* **Material provided**:
────────────────────

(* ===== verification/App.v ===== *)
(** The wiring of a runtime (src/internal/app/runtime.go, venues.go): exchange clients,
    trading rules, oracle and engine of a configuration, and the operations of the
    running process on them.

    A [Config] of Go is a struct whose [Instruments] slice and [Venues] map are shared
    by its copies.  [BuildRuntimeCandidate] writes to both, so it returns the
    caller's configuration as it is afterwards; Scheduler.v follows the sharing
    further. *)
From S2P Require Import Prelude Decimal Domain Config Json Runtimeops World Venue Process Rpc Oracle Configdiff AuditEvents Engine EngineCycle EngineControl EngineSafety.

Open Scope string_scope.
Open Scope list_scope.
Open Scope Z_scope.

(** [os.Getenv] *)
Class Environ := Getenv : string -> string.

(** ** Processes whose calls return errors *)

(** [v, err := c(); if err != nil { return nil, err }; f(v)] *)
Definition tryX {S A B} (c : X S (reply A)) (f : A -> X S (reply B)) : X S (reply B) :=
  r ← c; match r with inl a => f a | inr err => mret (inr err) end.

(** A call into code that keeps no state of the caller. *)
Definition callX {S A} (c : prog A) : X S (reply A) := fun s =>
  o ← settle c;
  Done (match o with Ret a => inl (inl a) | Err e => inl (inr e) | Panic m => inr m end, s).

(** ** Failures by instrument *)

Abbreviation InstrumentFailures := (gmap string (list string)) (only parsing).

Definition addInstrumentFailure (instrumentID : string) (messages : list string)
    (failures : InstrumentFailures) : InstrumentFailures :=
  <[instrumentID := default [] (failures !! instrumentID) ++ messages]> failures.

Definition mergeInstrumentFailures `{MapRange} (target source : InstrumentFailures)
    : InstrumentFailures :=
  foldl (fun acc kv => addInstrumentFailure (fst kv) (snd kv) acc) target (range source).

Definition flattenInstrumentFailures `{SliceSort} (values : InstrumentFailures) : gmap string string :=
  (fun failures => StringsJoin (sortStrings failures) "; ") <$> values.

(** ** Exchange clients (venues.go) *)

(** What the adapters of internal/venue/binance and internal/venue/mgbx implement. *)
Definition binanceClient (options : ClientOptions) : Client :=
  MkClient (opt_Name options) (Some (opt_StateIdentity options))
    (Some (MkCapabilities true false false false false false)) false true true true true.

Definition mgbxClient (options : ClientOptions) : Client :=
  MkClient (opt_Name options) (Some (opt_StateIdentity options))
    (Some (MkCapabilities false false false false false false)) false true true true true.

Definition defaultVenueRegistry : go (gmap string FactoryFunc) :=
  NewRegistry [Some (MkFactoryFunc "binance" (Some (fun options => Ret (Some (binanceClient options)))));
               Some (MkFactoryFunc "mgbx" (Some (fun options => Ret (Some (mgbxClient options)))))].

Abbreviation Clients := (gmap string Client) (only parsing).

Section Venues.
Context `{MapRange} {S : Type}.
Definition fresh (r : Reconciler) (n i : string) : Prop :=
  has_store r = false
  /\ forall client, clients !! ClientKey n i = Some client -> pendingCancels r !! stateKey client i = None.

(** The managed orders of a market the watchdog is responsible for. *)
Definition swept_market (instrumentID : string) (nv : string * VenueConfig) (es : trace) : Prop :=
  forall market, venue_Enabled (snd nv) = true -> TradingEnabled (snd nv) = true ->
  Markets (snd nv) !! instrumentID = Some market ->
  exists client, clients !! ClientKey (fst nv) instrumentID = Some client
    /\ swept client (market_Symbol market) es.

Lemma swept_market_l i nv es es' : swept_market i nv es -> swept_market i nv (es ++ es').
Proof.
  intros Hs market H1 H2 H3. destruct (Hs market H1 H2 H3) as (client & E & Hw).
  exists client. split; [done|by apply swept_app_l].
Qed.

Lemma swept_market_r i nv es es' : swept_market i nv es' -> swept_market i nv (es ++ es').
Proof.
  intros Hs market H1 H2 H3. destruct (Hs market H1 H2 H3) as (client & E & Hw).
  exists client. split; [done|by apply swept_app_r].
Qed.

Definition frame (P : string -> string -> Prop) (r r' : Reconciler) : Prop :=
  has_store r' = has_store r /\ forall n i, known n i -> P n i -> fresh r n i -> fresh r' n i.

────────────────────

* **Aim of the exercise**:
From the start of the data to the line that holds "From S2P Require", retype each line exactly, with both ends included.

* **Reply**:
(* ===== verification/App.v ===== *)
(** The wiring of a runtime (src/internal/app/runtime.go, venues.go): exchange clients,
    trading rules, oracle and engine of a configuration, and the operations of the
    running process on them.

    A [Config] of Go is a struct whose [Instruments] slice and [Venues] map are shared
    by its copies.  [BuildRuntimeCandidate] writes to both, so it returns the
    caller's configuration as it is afterwards; Scheduler.v follows the sharing
    further. *)
From S2P Require Import Prelude Decimal Domain Config Json Runtimeops World Venue Process Rpc Oracle Configdiff AuditEvents Engine EngineCycle EngineControl EngineSafety.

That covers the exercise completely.